Somatic tissue-specific degradation of GEX-3 suppresses the small brood size in the pezo-1(R2405P) mutant. A degron and GFP cassette was inserted at the 5′ end of the gex-3-coding sequence using CRISPR/Cas9-mediated editing. The transgenic TIR-1::BFP::AID was driven by the eft-3 promoter to be expressed in most or all somatic tissues, including the spermatheca and the somatic sheath cells. TIR-1::BFP::AID was driven by the germline-specific promoter mex-5, which drives expression in the germline and oocytes. (A) Brood size was partially restored in the pezo-1(R2405P) degron driven by the eft-3 promoter when animals were treated with 2 mM auxin. (B) Embryonic viabilities were reduced to nearly zero in all degron strains when treated with 2 mM auxin. n values indicate the number of animals tested. ****P<0.0001 (unpaired, one-way ANOVA t-test). The blue circles represent those animals treated with the ethanol-only control; the orange circles represent those treated with auxin.

Fig. 8.

Actin organization and orientation were disrupted in pezo-1 mutants. (A,A′) Representative images of the contracted spermatheca labelled by the actin marker GFP::ACT-1. (B,B′) Representative images of wild-type spermathecal cells with parallel actin bundles. (C-D′) Representative images of defective actin bundles, including perpendicular actin and bunching actin in the pezo-1(R2405P) mutant.

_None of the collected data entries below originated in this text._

(** X28: The check succeeds exactly when the answer has status 200, its body
    is a dictionary whose [models] is a list in which every entry is a
    dictionary with a [name], and one of these names is the configured
    model; a single entry without a name makes it fail even if the
    model is listed. *)
Theorem check_ollama_connection_iff (model_name : string)
  (tags : outcome http_response) :
  check_ollama_connection model_name tags = true <->
  exists response members items,
    tags = Returned response /\
    status_code response = 200%Z /\
    json_body response = Returned (JObject members) /\
    PyDict.get_default members "models" (JArray []) = JArray items /\
    Forall named_model items /\
    exists entry,
      In (JObject entry) items /\
      PyDict.get entry "name" = Some (JString model_name).
Proof.
  unfold check_ollama_connection. split.
  - destruct tags as [|response]; [discriminate|].
    destruct (status_code response =? 200)%Z eqn:Hs; [|discriminate].
    destruct (json_body response) as [|[| | | | |members]] eqn:Hb;
      try discriminate.
    destruct (PyDict.get_default members "models" (JArray []))
      as [| | |s|items|ms] eqn:Hm; cbn [model_names]; try discriminate.
    + destruct s; discriminate.
    + destruct (model_names_of items) as [|names] eqn:Hn; [discriminate|].
      intros Hex. apply existsb_exists in Hex.
      destruct Hex as (name & Hin & Hname).
      destruct name as [| | |s| |]; try discriminate Hname.
      cbn [is_model] in Hname. apply String.eqb_eq in Hname. subst s.
      exists response, members, items.
      repeat split; try assumption; try reflexivity.
      * apply Z.eqb_eq. exact Hs.
      * apply (model_names_of_named items names Hn).
      * apply (model_names_of_source items names _ Hn Hin).
    + destruct ms; discriminate.
  - intros (response & members & items & -> & Hs & Hb & Hm & Hall
            & entry & Hin & Hget).
    rewrite Hs, Hb, Hm. cbn [Z.eqb Pos.eqb model_names].
    destruct (model_names_of_complete items Hall) as (names & -> & Hnames).
    apply existsb_exists. exists (JString model_name).
    split; [apply (Hnames entry _ Hin Hget)|].
    cbn [is_model]. apply String.eqb_refl.
Qed.

Lemma check_ollama_connection_iff_witness :
  check_ollama_connection "codellama:13b-instruct"
    (tags_reply (JArray [JObject [("name", JString "llama3")];
                         JObject [("name", JString "codellama:13b-instruct")]]))
  = true.
Proof.
  apply (proj2 (check_ollama_connection_iff _ _)).
  eexists. eexists. eexists.
  split; [reflexivity|]. split; [reflexivity|]. split; [reflexivity|].
  split; [reflexivity|]. split.
  - repeat constructor; eexists; eexists; split; reflexivity.
  - exists [("name", JString "codellama:13b-instruct")].
    split; [right; left; reflexivity | reflexivity].
Defined.

End OllamaCheck.

(* ================================================================== *)
(** ** The preview *)
(* ================================================================== *)

Section Preview.

Lemma substring_length (n : nat) (s : string) :
  String.length (substring 0 n s) = Nat.min n (String.length s).
Proof.
  revert s; induction n as [|n IH]; intros s.
  - destruct s; reflexivity.
  - destruct s as [|c s]; [reflexivity|].
    cbn [substring String.length Nat.min]. rewrite IH. reflexivity.
Qed.

(** X29: The preview is never longer than 503 characters: a content of at
    most 500 characters is shown as it is, a longer one is cut to 503. *)
Theorem preview_bounded (content : string) :
  String.length (preview content) <= 503 /\
  (String.length content <= 500 -> preview content = content) /\
  (500 < String.length content -> String.length (preview content) = 503).
Proof.
  unfold preview.
  destruct (500 <? String.length content)%nat eqn:E.
  - apply Nat.ltb_lt in E.
    assert (String.length (substring 0 500 content ++ "...") = 503) as Hlen.
    { rewrite string_length_app, substring_length.
      rewrite Nat.min_l by lia. reflexivity. }
    rewrite Hlen. split; [lia|]. split; [lia | reflexivity].
  - apply Nat.ltb_ge in E. split; [lia|]. split; [reflexivity | lia].
Qed.

Lemma preview_bounded_witness : preview "FROM alpine" = "FROM alpine".
Proof.
  apply (proj1 (proj2 (preview_bounded "FROM alpine"))).
  cbn [String.length]. lia.
Defined.

End Preview.
(** ** One run of the executor *)

Lemma run_Some ctx f s r s' :
  run ctx f s = Some (r, s') →
  ∃ value err sf,
    f (Ctx (ctx_cache ctx) (Some (nextNode s)))
      (setNextNode (S (nextNode s)) (setNodes (<[nextNode s := emptyNode]> (nodes s)) s))
      = Some ((value, err), sf) ∧
    match err with
    | Some e => r = (None, Some e) ∧ s' = setTasks (tasks sf ++ [GoRelease (nextNode s)]) sf
    | None => r = (Some (Computation (nextNode s) value), None) ∧ s' = sf
    end.
Proof.
  unfold run. intros (c & s1 & [= <- <-] & H)%bind_Some.
  apply bind_Some in H as ([value err] & sf & Hf & H).
  exists value, err, sf. split; [done|].
  destruct err as [e|].
  - apply bind_Some in H as ([] & s2 & ->%modify_Some & [-> ->]%ret_Some). done.
  - apply ret_Some in H as [-> ->]. done.
Qed.

Lemma quiet_run ctx f : userFunc f → quiet 0 (run ctx f).
Proof.
  intros Hf s r s' (value & err & sf & Hcall & Hres)%run_Some.
  apply (proj1 (userCode_quiet _) (Hf _)) in Hcall as (Ht & Hr & Hl).
  assert (rerunTokens
            (setNextNode (S (nextNode s)) (setNodes (<[nextNode s := emptyNode]> (nodes s)) s))
          ≤ rerunTokens s)%nat as Hnew.
  { unfold rerunTokens. simpl.
    assert (heapTokens (<[nextNode s := emptyNode]> (nodes s)) ≤ heapTokens (nodes s) + 0)%nat.
    { apply heapTokens_insert_le. change (nodeTokens emptyNode) with 0%nat. lia. }
    lia. }
  simpl in *. destruct err as [e|]; destruct Hres as [-> ->].
  - unfold rerunTokens in *. simpl in *. rewrite taskTokens_app.
    change (taskTokens [_]) with 0%nat. repeat split; try done; lia.
  - repeat split; try done; lia.
Qed.
Definition exec (c : call) : sdk gg_error :=
  match c with
  | CGlobalInit opt => gg_global_init opt
  | CLog level format args => gg_log level format args
  | CRequestInit ggreq => gg_request_init ggreq
  | CRequestClose ggreq => gg_request_close ggreq
  | CRequestRead ggreq buffer buffer_size amount_read =>
      gg_request_read ggreq buffer buffer_size amount_read
  | CRuntimeStart handler opt => gg_runtime_start handler opt
  | CHandlerRead buffer buffer_size amount_read =>
      gg_lambda_handler_read buffer buffer_size amount_read
  | CHandlerWriteResponse response response_size =>
      gg_lambda_handler_write_response response response_size
  | CHandlerWriteError error_message =>
      gg_lambda_handler_write_error error_message
  | CGetSecretValue ggreq secret_id version_id version_stage result =>
      gg_get_secret_value ggreq secret_id version_id version_stage result
  | CInvoke ggreq opts result => gg_invoke ggreq opts result
  | CPublishOptionsInit opts => gg_publish_options_init opts
  | CPublishOptionsFree opts => gg_publish_options_free opts
  | CPublishOptionsSetQueueFullPolicy opts policy =>
      gg_publish_options_set_queue_full_policy opts policy
  | CPublishWithOptions ggreq topic payload payload_size opts result =>
      gg_publish_with_options ggreq topic payload payload_size opts result
  | CPublish ggreq topic payload payload_size result =>
      gg_publish ggreq topic payload payload_size result
  | CGetThingShadow ggreq thing_name result =>
      gg_get_thing_shadow ggreq thing_name result
  | CDeleteThingShadow ggreq thing_name result =>
      gg_delete_thing_shadow ggreq thing_name result
  | CUpdateThingShadow ggreq thing_name update_payload result =>
      gg_update_thing_shadow ggreq thing_name update_payload result
  end.
Lemma trimEnd_idem s : Str.trimEnd (Str.trimEnd s) = Str.trimEnd s.
Proof.
  induction s as [|c s IH]; cbn; [done|].
  destruct (Str.trimEnd s) as [|c' t] eqn:E.
  - destruct (Str.is_space c) eqn:Ec; cbn; [done|]. by rewrite Ec.
  - cbn in IH |- *. by rewrite IH.
Qed.

(** A string with no leading space keeps none when its end is trimmed. *)
Lemma trimStart_trimEnd s :
  Str.trimStart s = s → Str.trimStart (Str.trimEnd s) = Str.trimEnd s.
Proof.
  destruct s as [|c s]; [done|]. cbn.
  destruct (Str.is_space c) eqn:E.
  - intros H. exfalso. assert (String.length (Str.trimStart s) ≤ String.length s)%nat as Hl.
    { clear. induction s as [|c s IH]; cbn; [lia|]. destruct (Str.is_space c); cbn; lia. }
    rewrite H in Hl. cbn in Hl. lia.
  - intros _. destruct (Str.trimEnd s); cbn; by rewrite E.
Qed.

Lemma trim_idem s : Str.trim (Str.trim s) = Str.trim s.
Proof.
  unfold Str.trim. rewrite trimStart_trimEnd by apply trimStart_idem. apply trimEnd_idem.
Qed.

(** Every currency [Currency.of_] returns is well formed. *)
Lemma Currency_of_wf code c : Currency.of_ code = Ok c → Currency.wf c.
Proof.
  unfold Currency.wf, Currency.of_. cbv zeta. intros H.
  set (n := Str.trim (Str.toUpperCase code)) in *.
  destruct (negb (Nat.eqb (String.length n) 3)) eqn:E; [discriminate|].
  injection H as <-. cbn [Currency.code]. cbv zeta.
  assert (Str.trim (Str.toUpperCase n) = n) as ->.
  { subst n. unfold Str.trim at 1.
    rewrite <- toUpperCase_trimStart, <- toUpperCase_trimEnd.
    change (Str.trimEnd (Str.trimStart ?s)) with (Str.trim s). rewrite trim_idem.
    unfold Str.trim. by rewrite toUpperCase_trimEnd, toUpperCase_trimStart, toUpperCase_idem. }
  by rewrite E.
Qed.

Lemma Currency_equals_iff c other :
  Currency.equals c other = true ↔ Currency.code c = Currency.code other.
Proof. apply String.eqb_eq. Qed.

(** The decimal factor is one of [1], [100], [1000]. *)
Lemma wf_minorUnits c : Currency.wf c → Currency.minorUnits c ∈ [0; 2; 3].
Proof.
  unfold Currency.wf, Currency.of_. intros H. case_match; [discriminate|].
  injection H as <-. cbn. unfold nullish, Currency.CURRENCY_MAP.
  repeat case_match; simplify_eq; set_solver.
Qed.

Lemma decimalFactor_range c : Currency.wf c →
  Currency.decimalFactor c = Num.of_bigint (10 ^ Currency.minorUnits c)
  ∧ 0 < 10 ^ Currency.minorUnits c ≤ 1000.
Proof.
  intros H%wf_minorUnits. split; [done|].
  assert (Currency.minorUnits c = 0 ∨ Currency.minorUnits c = 2 ∨ Currency.minorUnits c = 3)
    as [->|[->| ->]] by set_solver; lia.
Qed.
(* ===== verification/PaymentStatus.v ===== *)
(** * Payment status and its transition table ([payment-status.vo.ts]) *)

From S2P Require Import Prelude.

Inductive PaymentStatus :=
  | PENDING
  | PROCESSING
  | REQUIRES_ACTION
  | REQUIRES_CAPTURE
  | PARTIALLY_CAPTURED
  | SUCCEEDED
  | FAILED
  | AMBIGUOUS
  | CANCELLED
  | REFUNDED
  | PARTIALLY_REFUNDED
  | DISPUTED.

#[global] Instance PaymentStatus_eq_dec : EqDecision PaymentStatus.
Proof. solve_decision. Defined.

(** The string value of the enum member. *)
Definition status_str (s : PaymentStatus) : string :=
  match s with
  | PENDING => "PENDING"
  | PROCESSING => "PROCESSING"
  | REQUIRES_ACTION => "REQUIRES_ACTION"
  | REQUIRES_CAPTURE => "REQUIRES_CAPTURE"
  | PARTIALLY_CAPTURED => "PARTIALLY_CAPTURED"
  | SUCCEEDED => "SUCCEEDED"
  | FAILED => "FAILED"
  | AMBIGUOUS => "AMBIGUOUS"
  | CANCELLED => "CANCELLED"
  | REFUNDED => "REFUNDED"
  | PARTIALLY_REFUNDED => "PARTIALLY_REFUNDED"
  | DISPUTED => "DISPUTED"
  end.

Definition VALID_TRANSITIONS (from : PaymentStatus) : list PaymentStatus :=
  match from with
  | PENDING => [PROCESSING; FAILED; CANCELLED]
  | PROCESSING => [REQUIRES_ACTION; REQUIRES_CAPTURE; SUCCEEDED; FAILED; AMBIGUOUS]
  | REQUIRES_ACTION => [PROCESSING; FAILED; CANCELLED]
  | REQUIRES_CAPTURE => [SUCCEEDED; PARTIALLY_CAPTURED; CANCELLED]
  | PARTIALLY_CAPTURED => [SUCCEEDED]
  | SUCCEEDED => [REFUNDED; PARTIALLY_REFUNDED; DISPUTED]
  | FAILED => []
  | AMBIGUOUS => [SUCCEEDED; FAILED]
  | CANCELLED => []
  | REFUNDED => []
  | PARTIALLY_REFUNDED => [REFUNDED; DISPUTED]
  | DISPUTED => [SUCCEEDED; PARTIALLY_REFUNDED; REFUNDED]
  end.

Definition isValidTransition (from to : PaymentStatus) : bool :=
  existsb (λ s, bool_decide (s = to)) (VALID_TRANSITIONS from).

Definition assertValidTransition (from to : PaymentStatus) : result unit :=
  throw_if (negb (isValidTransition from to)) (InvalidTransition (status_str from) (status_str to)).

(** ** Lemmas *)

Lemma isValidTransition_In from to : isValidTransition from to = true ↔ In to (VALID_TRANSITIONS from).
Proof.
  unfold isValidTransition. rewrite existsb_exists. split.
  - intros (s & Hin & ->%bool_decide_eq_true). done.
  - intros. exists to. by rewrite bool_decide_eq_true.
Qed.

Lemma assertValidTransition_ok from to u :
  assertValidTransition from to = Ok u ↔ isValidTransition from to = true.
Proof. unfold assertValidTransition. by rewrite throw_if_ok, negb_false_iff. Qed.

(** No transition leads back to PENDING. *)
Lemma never_back_to_pending from : isValidTransition from PENDING = false.
Proof. by destruct from. Qed.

Bunching actin is indicated by green arrows. (E,E′) Representative images of defective actin bundles in pezo-1Δ mutant. Bunching actin is indicated by green arrows. (F,F′) Actin organization in gex-3(L353F) animals. (G,G′) Double mutant pezo-1(R2405P) gex-3(L353F) suppressed the actin defects when compared with the pezo-1(R2405P) single mutant. The areas outlined in B-G′ are shown at higher magnification in the insets. (H,I) Quantification of actin defects in each strain. Insets in B,C,D,E,F,G are color coded according to z-depth to indicate the bundle organization and orientation. n values indicate the number of the occupied spermatheca tested in H and I. *P=0.0264 (H); **P=0.0088 (H); ****P<0.0001 (H and I) (Chi-squared test).

Fig. 9.

Working model for genetic interaction between pezo-1(R2405P) and gex-3(L353F). The proposed model suggests how gex-3(L353F) or partial depletion of gex-3 by RNAi might suppress the reproductive deficiency in the pezo-1(R2405P) mutant. At the cellular level, the pezo-1(R2405P) allele disrupts the actin organization and orientation, such as perpendicular actin and bunching actin in the spermathecal cells. The gex-3(L353F) allele partially alleviates the actin defects in the pezo-1(R2405P) mutant, which may explain its suppression of the low ovulation rate and number of crushed oocytes during ovulation, all leading to suppression of the reduced brood size caused by the pezo-1(R2405P) mutant. The proteins labeled in grey were not explored in this work.